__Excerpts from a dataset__
*** Block opens ***

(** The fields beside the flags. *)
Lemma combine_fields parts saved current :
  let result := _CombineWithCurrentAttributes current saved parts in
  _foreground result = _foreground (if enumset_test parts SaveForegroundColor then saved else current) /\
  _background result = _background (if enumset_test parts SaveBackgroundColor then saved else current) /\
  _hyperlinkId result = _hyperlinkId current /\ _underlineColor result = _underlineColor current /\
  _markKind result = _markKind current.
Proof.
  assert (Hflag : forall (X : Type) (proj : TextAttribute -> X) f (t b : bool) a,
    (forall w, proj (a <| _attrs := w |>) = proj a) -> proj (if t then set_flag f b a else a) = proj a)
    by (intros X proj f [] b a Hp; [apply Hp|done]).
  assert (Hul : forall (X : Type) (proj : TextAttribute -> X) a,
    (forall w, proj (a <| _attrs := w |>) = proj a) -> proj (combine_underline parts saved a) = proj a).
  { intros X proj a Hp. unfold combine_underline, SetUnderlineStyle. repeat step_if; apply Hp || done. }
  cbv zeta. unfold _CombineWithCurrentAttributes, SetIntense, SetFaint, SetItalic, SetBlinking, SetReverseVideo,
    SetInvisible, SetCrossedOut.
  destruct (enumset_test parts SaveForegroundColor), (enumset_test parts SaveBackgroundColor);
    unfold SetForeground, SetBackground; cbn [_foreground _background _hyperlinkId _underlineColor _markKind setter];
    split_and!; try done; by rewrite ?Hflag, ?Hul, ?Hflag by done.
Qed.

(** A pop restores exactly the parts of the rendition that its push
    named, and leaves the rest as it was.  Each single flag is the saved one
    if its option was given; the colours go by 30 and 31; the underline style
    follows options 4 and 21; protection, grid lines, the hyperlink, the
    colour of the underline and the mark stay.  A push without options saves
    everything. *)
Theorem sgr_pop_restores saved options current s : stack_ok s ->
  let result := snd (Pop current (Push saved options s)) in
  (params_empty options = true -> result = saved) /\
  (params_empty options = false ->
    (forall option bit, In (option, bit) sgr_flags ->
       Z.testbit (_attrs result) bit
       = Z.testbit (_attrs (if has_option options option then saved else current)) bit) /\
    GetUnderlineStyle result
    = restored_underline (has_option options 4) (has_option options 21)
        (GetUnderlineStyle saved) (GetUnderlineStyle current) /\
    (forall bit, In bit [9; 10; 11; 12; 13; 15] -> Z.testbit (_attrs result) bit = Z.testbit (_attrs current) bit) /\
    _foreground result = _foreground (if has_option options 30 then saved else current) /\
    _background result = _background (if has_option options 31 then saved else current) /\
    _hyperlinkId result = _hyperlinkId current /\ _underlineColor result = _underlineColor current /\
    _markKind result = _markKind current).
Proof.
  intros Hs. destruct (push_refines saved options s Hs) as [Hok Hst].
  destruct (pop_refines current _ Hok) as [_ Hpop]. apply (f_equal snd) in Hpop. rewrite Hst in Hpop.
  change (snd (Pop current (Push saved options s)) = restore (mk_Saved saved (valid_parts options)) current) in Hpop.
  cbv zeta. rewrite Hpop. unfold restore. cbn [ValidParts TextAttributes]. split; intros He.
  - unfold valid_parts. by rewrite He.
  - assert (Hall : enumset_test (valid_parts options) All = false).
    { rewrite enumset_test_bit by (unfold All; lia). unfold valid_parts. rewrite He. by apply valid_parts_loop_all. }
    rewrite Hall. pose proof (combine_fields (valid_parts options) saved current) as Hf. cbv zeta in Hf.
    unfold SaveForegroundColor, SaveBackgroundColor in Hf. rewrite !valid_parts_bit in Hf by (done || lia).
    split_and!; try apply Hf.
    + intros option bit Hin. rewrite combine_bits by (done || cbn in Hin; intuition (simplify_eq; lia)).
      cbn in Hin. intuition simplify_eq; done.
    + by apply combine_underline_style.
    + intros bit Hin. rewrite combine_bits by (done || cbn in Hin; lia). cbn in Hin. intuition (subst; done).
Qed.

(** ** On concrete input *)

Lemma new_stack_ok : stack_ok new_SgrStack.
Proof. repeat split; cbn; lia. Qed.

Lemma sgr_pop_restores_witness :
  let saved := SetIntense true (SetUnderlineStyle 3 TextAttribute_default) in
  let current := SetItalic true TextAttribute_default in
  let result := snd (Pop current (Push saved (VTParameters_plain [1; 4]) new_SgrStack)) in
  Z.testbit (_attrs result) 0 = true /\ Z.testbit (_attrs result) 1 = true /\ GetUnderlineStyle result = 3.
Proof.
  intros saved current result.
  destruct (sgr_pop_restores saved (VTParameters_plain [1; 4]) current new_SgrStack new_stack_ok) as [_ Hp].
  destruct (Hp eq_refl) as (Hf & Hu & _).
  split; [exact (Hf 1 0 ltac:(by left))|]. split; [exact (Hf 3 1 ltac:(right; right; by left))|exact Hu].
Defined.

*** Block closes ***

Your answer must consist solely of the lines above between the line holding "result = _markKind current)." and the line holding "- assert (Hall", inclusive, copied exactly.

__Output of the exercise__
    _markKind result = _markKind current).
Proof.
  intros Hs. destruct (push_refines saved options s Hs) as [Hok Hst].
  destruct (pop_refines current _ Hok) as [_ Hpop]. apply (f_equal snd) in Hpop. rewrite Hst in Hpop.
  change (snd (Pop current (Push saved options s)) = restore (mk_Saved saved (valid_parts options)) current) in Hpop.
  cbv zeta. rewrite Hpop. unfold restore. cbn [ValidParts TextAttributes]. split; intros He.
  - unfold valid_parts. by rewrite He.
  - assert (Hall : enumset_test (valid_parts options) All = false).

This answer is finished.